Lift every line from the entries that includes the word "time".

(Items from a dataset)
*** Block opens ***

(** The merge of two tables: each scope gets the entry with the greater
    time stamp, the remote one on a tie, so no scope's time goes backwards,
    scopes known to only one side are kept, merging again changes nothing, and
    the comparison that decides whether the result must be written back holds
    exactly when the tables agree on every job id, cursor and time stamp. *)
Theorem mergeRunWatchByScope_spec (l r : RunWatchByScope)
  (Hl : table_ok l) (Hr : table_ok r) :
  let m := mergeRunWatchByScope l r in
  table_ok m
  /\ (forall k lv rv, get k l = Some lv -> get k r = Some rv ->
        get k m = Some (if geb (runWatchTs rv) (runWatchTs lv) then rv else lv))
  /\ (forall k v, get k m = Some v <->
        (get k r = None /\ get k l = Some v) \/ (get k l = None /\ get k r = Some v) \/
        (exists lv rv, get k l = Some lv /\ get k r = Some rv /\
           v = if geb (runWatchTs rv) (runWatchTs lv) then rv else lv))
  /\ (forall k lv, get k l = Some lv \/ get k r = Some lv ->
        exists v, get k m = Some v /\ leb (runWatchTs lv) (runWatchTs v) = true)
  /\ (forall k, get k (mergeRunWatchByScope m r) = get k m)
  /\ (runWatchMapsEqual m l = true <-> same_watch m l).
Proof.
  intros m. pose proof (table_ok_merge l r Hl Hr) as Hm.
  assert (Hboth : forall k lv rv, get k l = Some lv -> get k r = Some rv ->
    get k m = Some (if geb (runWatchTs rv) (runWatchTs lv) then rv else lv)).
  { intros k lv rv El Er. unfold m. rewrite get_merge, El, Er by apply Hr. simpl.
    destruct (table_ok_get _ _ _ Hl El) as [_ Ht], (table_ok_get _ _ _ Hr Er) as [-> _].
    rewrite Ht. simpl. by case_match. }
  assert (Hnr : forall k, get k r = None -> get k m = get k l).
  { intros k Er. unfold m. by rewrite get_merge, Er by apply Hr. }
  assert (Hnl : forall k v, get k l = None -> get k r = Some v -> get k m = Some v).
  { intros k v El Er. unfold m. rewrite get_merge, El, Er by apply Hr. simpl.
    by destruct (table_ok_get _ _ _ Hr Er) as [-> _]. }
  split_and!; [done|done| | | |by apply runWatchMapsEqual_iff].
  - intros k v. destruct (get k l) as [lv|] eqn:El, (get k r) as [rv|] eqn:Er.
    + rewrite (Hboth _ _ _ El Er). naive_solver.
    + rewrite (Hnr _ Er), El. naive_solver.
    + rewrite (Hnl _ _ El Er). naive_solver.
    + rewrite (Hnr _ Er), El. naive_solver.
  - intros k v Hv. destruct (get k l) as [lv|] eqn:El, (get k r) as [rv|] eqn:Er.
    + eexists. split; [by apply Hboth|]. unfold geb.
      destruct (runWatchTs_fin lv) as [i Hi], (runWatchTs_fin rv) as [j Hj].
      destruct Hv as [[= <-]|[= <-]]; rewrite Hi, Hj; simpl;
        destruct (Z.leb_spec i j); rewrite ?Hi, ?Hj; simpl; apply Z.leb_le; lia.
    + exists lv. rewrite (Hnr _ Er), El. destruct Hv as [[= <-]|]; [|done].
      destruct (runWatchTs_fin lv) as [i ->]. split; [done|apply Z.leb_refl].
    + exists rv. rewrite (Hnl _ _ El Er). destruct Hv as [|[= <-]]; [done|].
      destruct (runWatchTs_fin rv) as [i ->]. split; [done|apply Z.leb_refl].
    + naive_solver.
  - intros k. rewrite get_merge by apply Hr. destruct (get k r) as [rv|] eqn:Er; [|done].
    simpl. destruct (table_ok_get _ _ _ Hr Er) as [-> _].
    destruct (get k l) as [lv|] eqn:El.
    + rewrite (Hboth _ _ _ El Er). destruct (geb (runWatchTs rv) (runWatchTs lv)) eqn:E.
      * by case_match.
      * by rewrite E, orb_false_r, (proj2 (table_ok_get _ _ _ Hl El)).
    + rewrite (Hnl _ _ El Er). by case_match.
Qed.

*** Block closes ***

### Solution for this problem:
    time stamp, the remote one on a tie, so no scope's time goes backwards,
    exactly when the tables agree on every job id, cursor and time stamp. *)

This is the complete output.